The production of water-soluble and stable metallic nanoparticles that can act as recoverable catalysts still remains a challenge. Herein we report the behavior of a series of water-soluble platinum nanoparticles containing different sulfonated NHC ligands as recoverable catalysts for the hydrogenation of aromatic compounds in pure water. The NHC-protected nanoparticles are found to be active and, in general, can be reutilized with no loss of activity or selectivity, although differences are observed depending on the substitution of the NHC ligand or on the substrate being hydrogenated. Pt leaching was determined to be only 0.03-0.29%. TEM images reveal that the shape of the nanoparticles remains unaltered after catalysis. However, the size of the particles increased, although with no influence on their catalytic properties in many instances.

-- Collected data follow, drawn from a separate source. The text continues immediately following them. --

Definition fixStyleProperties : list string :=
  [ "minWidth"; "padding"; "gap"; "order"; "margin"; "background";
    "fontSize"; "fontWeight"; "justifyContent"; "maxWidth"; "position";
    "color"; "border" ].

Definition todo_comment : string :=
  (nl ++ "    // TODO: Move style properties from props to style object")%string.

(** The callback given to [content.replace(componentRegex, ...)]: the text
    it puts back for one match, and whether it counted a fix. *)
Definition fixComponentMatch (m : string) : string * bool :=
  let hasStyleInProps :=
    existsb (fun prop => includes m (prop ++ ":") && includes m "props:") fixStyleProperties in
  if hasStyleInProps then ((m ++ todo_comment)%string, true) else (m, false).

Lemma startsWith_app s t : startsWith (s ++ t) s = true.
Proof.
  induction s as [|c s IH]; [destruct t; reflexivity|].
  simpl; rewrite Ascii.eqb_refl, IH; reflexivity.
Qed.

Lemma string_app_assoc (a b c : string) : (a ++ b ++ c = (a ++ b) ++ c)%string.
Proof. induction a as [|ch a IH]; simpl; [reflexivity | rewrite IH; reflexivity]. Qed.

Lemma includes_app pre x post : includes (pre ++ x ++ post) x = true.
Proof.
  induction pre as [|c pre IH]; simpl.
  - destruct x; [destruct post; reflexivity|]. simpl; rewrite Ascii.eqb_refl, startsWith_app; reflexivity.
  - rewrite IH, orb_true_r; reflexivity.
Qed.

(** The fixer only ever appends its TODO comment: for every match it puts
    back the matched text unchanged (and counts nothing) or the matched text
    followed by the comment (and counts a fix), the latter exactly when the
    text contains "props:" and some listed name followed by ":". It does so
    as soon as such a name occurs anywhere - also as the tail of a longer
    name (reorder:, bgcolor:) or outside the props object. *)
Theorem fixer_matches_substrings :
  (forall m,
     (fixComponentMatch m = (m, false)
      /\ (includes m "props:" = false
          \/ forall name, In name fixStyleProperties -> includes m (name ++ ":") = false))
     \/ (fixComponentMatch m = ((m ++ todo_comment)%string, true)
         /\ includes m "props:" = true
         /\ exists name, In name fixStyleProperties /\ includes m (name ++ ":") = true))
  /\
  (forall m pre name post,
     In name fixStyleProperties -> includes m "props:" = true ->
     m = (pre ++ name ++ ":" ++ post)%string ->
     fixComponentMatch m = ((m ++ todo_comment)%string, true)).
Proof.
  split.
  - intros m; unfold fixComponentMatch.
    destruct (existsb _ fixStyleProperties) eqn:E; [right | left].
    + apply existsb_exists in E; destruct E as [name [Hn Hi]].
      apply andb_true_iff in Hi; destruct Hi as [H1 H2].
      split; [reflexivity | split; [exact H2 | exists name; split; assumption]].
    + split; [reflexivity|].
      rewrite <- not_true_iff_false, existsb_exists in E.
      destruct (includes m "props:") eqn:Hp; [right | left; reflexivity].
      intros name Hn; apply not_true_iff_false; intros Hi.
      apply E; exists name; rewrite Hi; split; [exact Hn | reflexivity].
  - intros m pre name post Hn Hp Hm; unfold fixComponentMatch.
    assert (H : existsb (fun prop => includes m (prop ++ ":") && includes m "props:")
                        fixStyleProperties = true).
    { apply existsb_exists; exists name; split; [exact Hn|].
      rewrite Hp, andb_true_r, Hm, (string_app_assoc name); apply includes_app. }
    rewrite H; reflexivity.
Qed.

Lemma fixer_matches_substrings_witness :
  fixComponentMatch "ListComponent = { extend: 'ul', props: { reorder: true }"
  = ("ListComponent = { extend: 'ul', props: { reorder: true }" ++ todo_comment, true)%string
  /\ fixComponentMatch "Card = { extend: 'div', props: { title: 'x' }"
     = ("Card = { extend: 'div', props: { title: 'x' }", false).
Proof.
  split.
  - apply (proj2 fixer_matches_substrings _ "ListComponent = { extend: 'ul', props: { re"
             "order" " true }"); [simpl; tauto | vm_compute; reflexivity | reflexivity].
  - destruct (proj1 fixer_matches_substrings "Card = { extend: 'div', props: { title: 'x' }")
      as [[H _] | [_ [_ [name [Hn Hi]]]]]; [exact H|].
    exfalso; simpl in Hn.
    repeat (destruct Hn as [<-|Hn]; [vm_compute in Hi; discriminate|]); destruct Hn.
Defined.

(** Every name the auto-fixer looks for is one the linter reports as a
    style property in props. *)
Theorem fixer_names_are_style_names n :
  In n fixStyleProperties -> has getStyleProperties n = true.
Proof.
  intros H; simpl in H.
  repeat (destruct H as [<-|H]; [vm_compute; reflexivity|]); destruct H.
Qed.

Lemma fixer_names_are_style_names_witness : has getStyleProperties "gap" = true.
Proof. apply fixer_names_are_style_names; simpl; tauto. Defined.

Chemoselective Hydrogenation of Nitroaromatics at the Nanoscale Iron(III)–OH–Platinum Interface

Catalytic hydrogenation of nitroaromatics is an environment-benign strategy to produce industrially important aniline intermediates. Herein, we report that Fe(OH)x deposition on Pt nanocrystals to give Fe(OH)x/Pt, enables the selective hydrogenation of nitro groups into amino groups without hydrogenating other functional groups on the aromatic ring. The unique catalytic behavior is identified to be associated with the FeIII-OH-Pt interfaces. While H2 activation occurs on exposed Pt atoms to ensure the high activity, the high selectivity towards the production of substituted aniline originates from the FeIII-OH-Pt interfaces. In situ IR, X-ray photoelectron spectroscopy (XPS), and isotope effect studies reveal that the Fe3+/Fe2+ redox couple facilitates the hydrodeoxygenation of the -NO2 group during hydrogenation catalysis. Benefitting from FeIII-OH-Pt interfaces, the Fe(OH)x/Pt catalysts exhibit high catalytic performance towards a broad range of substituted nitroarenes.